==== DATA PROVIDED ====
Lemma run_bss_op_inv s op : bss_op_ok op → bss_inv s → bss_next_id s + results_in op < 2 ^ 32 →
  ∃ s', run_bss_op s op = Ret s' ∧ bss_inv s' ∧ bss_next_id s' ≤ bss_next_id s + results_in op.
Proof.
  intros Ho Hi Hn. destruct op as [q envs res info new|now age|now| | |p|a b|f|n]; cbn [run_bss_op results_in] in *.
  - destruct Ho as (H1 & H2 & H3). by apply get_scan_results_inv.
  - destruct (flush_by_age_inv now age s Hi) as (s' & -> & I & N). exists s'. split_and!; [done..|lia].
  - unfold wpa_bss_timeout. destruct (flush_by_age_inv now (to_int (bss_expiration_age s)) s Hi) as (s' & -> & I & N).
    cbn [mbind run_bind]. eexists. split; [reflexivity|]. split; [by eapply inv_ext; [..|exact I]|simpl; lia].
  - destruct (flush_inv judge_flush s judge_flush_ok Hi) as (s' & E & I & N).
    exists s'. split_and!; [exact E|done|lia].
  - destruct (flush_inv judge_flush (s <| bss_timer := false |>) judge_flush_ok) as (s' & E & I & N).
    { by eapply inv_ext; [..|exact Hi]. }
    exists s'. split_and!; [exact E|done|simpl in N; lia].
  - eexists. split; [reflexivity|]. split; [by eapply inv_ext; [..|exact Hi]|simpl; lia].
  - eexists. split; [reflexivity|]. split; [by eapply inv_ext; [..|exact Hi]|simpl; lia].
  - eexists. split; [reflexivity|]. split; [by eapply inv_ext; [..|exact Hi]|simpl; lia].
  - eexists. split; [reflexivity|]. split; [by eapply inv_ext; [..|exact Hi]|simpl; lia].
Qed.

Lemma run_bss_ops_inv ops : ∀ s, Forall bss_op_ok ops → bss_inv s →
  bss_next_id s + foldr (λ op n, results_in op + n) 0 ops < 2 ^ 32 →
  ∃ s', run_bss_ops s ops = Ret s' ∧ bss_inv s'.
Proof.
  assert (Hpos : ∀ ops, 0 ≤ foldr (λ op n, results_in op + n) 0 ops).
  { intros l. induction l as [|op l IH]; simpl; [lia|]. destruct op; simpl; lia. }
  induction ops as [|op ops IH]; intros s Ho Hi Hn; cbn [run_bss_ops foldr] in *; [by eauto|].
  apply Forall_cons in Ho as [Hop Ho]. specialize (Hpos ops).
  destruct (run_bss_op_inv s op Hop Hi) as (s1 & -> & I1 & N1); [lia|]. cbn [mbind run_bind]. apply IH; [done|done|lia].
Qed.

(** The table after start-up: a zeroed structure and a configuration. *)
Definition bss_start (max age count : Z) : bss_sys :=
  wpa_bss_init (BssSys [] [] 0 0 0 ∅ max age count [] None (repeat 0 6) (repeat 0 6) None false []).

Lemma bss_start_inv max age count : 0 ≤ max < 2 ^ 32 → bss_inv (bss_start max age count).
Proof.
  intros Hm. split; [|simpl; lia]. split; simpl; try done.
  - apply NoDup_nil_2.
  - intros p. rewrite lookup_empty. split; [set_solver|by intros [? ?]].
  - constructor.
Qed.

(** ** What the table promises *)

(** C19: along any sequence of scans, expirations, flushes and changes of the rest of
    the program, from start-up on, with any behaviour of the allocator and fewer
    than 2^32 scan results, every operation of the BSS table is memory safe and
    returns, and the table is consistent: both lists hold exactly the live entries,
    the count is their number and within the configured maximum, no two entries
    have the same BSSID and SSID, identifiers are distinct and increase along
    [bss_id], and the elements of an entry lie inside its memory. *)
Theorem bss_table_consistent max age count ops :
  0 ≤ max < 2 ^ 32 → Forall bss_op_ok ops → foldr (λ op n, results_in op + n) 0 ops < 2 ^ 32 →
  ∃ s, run_bss_ops (bss_start max age count) ops = Ret s ∧
    NoDup (bss s) ∧ bss_id s ≡ₚ bss s ∧ (∀ p, p ∈ bss s ↔ is_Some (store s !! p)) ∧
    num_bss s = Z.of_nat (length (bss s)) ∧ num_bss s ≤ bss_max_count s ∧
    (∀ p q b c, store s !! p = Some b → store s !! q = Some c →
       bssid b = bssid c → take (ssid_len b) (ssid b) = take (ssid_len c) (ssid c) → p = q) ∧
    StronglySorted Z.lt (map (id_at (store s)) (bss_id s)) ∧
    (∀ p b, store s !! p = Some b → (ie_len b + beacon_ie_len b ≤ length (mem b))%nat).
Proof.
  intros Hm Ho Hn. destruct (run_bss_ops_inv ops (bss_start max age count) Ho) as (s & E & Hc & Hx & _);
    [by apply bss_start_inv|done|].
  exists s. split; [exact E|]. destruct Hc as [H1 H2 H3 H4 H5 H6 H7 H8 H9]. split_and!; try done.
  - intros p q b c Hp Hq E1 E2. apply (H6 p q b c Hp Hq). unfold bss_key. by rewrite E1, E2.
  - intros p b Hp. apply (H5 p b Hp).
Qed.

(** The entry at the end of the list after a scan result was processed. *)
Lemma outcome_stored env now x res s s' :
  bss_inv s → bss_inv s' → res_wf res → (length x ≤ 32)%nat → scan_outcome env now x res s s' →
  (∀ st, is_Some (al_zalloc env st)) → (∀ st, al_realloc env st ≠ None) →
  num_bss s < bss_max_count s ∨ (∃ p b, store s !! p = Some b ∧ bss_key b = (r_bssid res, x)) →
  ∃ q b', last (bss s') = Some q ∧ store s' !! q = Some b' ∧ bss_key b' = (r_bssid res, x) ∧
    bss_shows now (bss_update_idx s) res b' ∧
    (∀ c, bss_key c ≠ (r_bssid res, x) → (∃ p, store s !! p = Some c) ↔ (∃ p, store s' !! p = Some c)).
Proof.
  intros Hi Hi' Hres Hx Ho Hz Hr Hroom.
  destruct Ho as [Hnone Hk|p b b' lg Hb Hk Hq F1 F2 F3 F4|p Hp Hfr Hk Hlt|p v c Hp Hfr Hk Heq Hv _].
  - destruct (Hz (store s)) as [? E]. congruence.
  - exists (update_addr env p b res s), b'. set (q := update_addr env p b res s) in *. simpl. split_and!.
    + apply last_snoc.
    + apply lookup_insert_eq.
    + by rewrite F2.
    + by apply F4.
    + intros c Hc. split; intros [r Hr'].
      * exists r. assert (r ≠ p) by (intros ->; congruence).
        rewrite lookup_insert_ne, lookup_delete_ne; [done|done|].
        intros <-. destruct Hq as [->|Hq]; [done|congruence].
      * exists r. apply lookup_insert_Some in Hr' as [[<- <-]|[_ [_ Hr']%lookup_delete_Some]]; [congruence|done].
  - exists p, (bss_of_res now x res s). split_and!.
    + apply last_snoc.
    + apply lookup_insert_eq.
    + by apply bss_of_res_key.
    + by apply bss_of_res_shows.
    + intros c Hc. split; intros [r Hr'].
      * exists r. unfold added. simpl. rewrite lookup_insert_ne; [done|].
        intros <-. congruence.
      * exists r. unfold added in Hr'. simpl in Hr'. apply lookup_insert_Some in Hr' as [[<- <-]|[_ Hr']]; [|done].
        by rewrite bss_of_res_key in Hc.
  - destruct Hroom as [?|(p' & b & Hb & Hk')]; [lia|]. by destruct (Hk p' b).
Qed.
====
#### HOW TO COMPLETE THIS TASK:
Pull out all lines from the entries above in which the word "Lemma" appears.

#### RESPONSE AREA:
Lemma run_bss_op_inv s op : bss_op_ok op → bss_inv s → bss_next_id s + results_in op < 2 ^ 32 →
Lemma run_bss_ops_inv ops : ∀ s, Forall bss_op_ok ops → bss_inv s →
Lemma bss_start_inv max age count : 0 ≤ max < 2 ^ 32 → bss_inv (bss_start max age count).
Lemma outcome_stored env now x res s s' :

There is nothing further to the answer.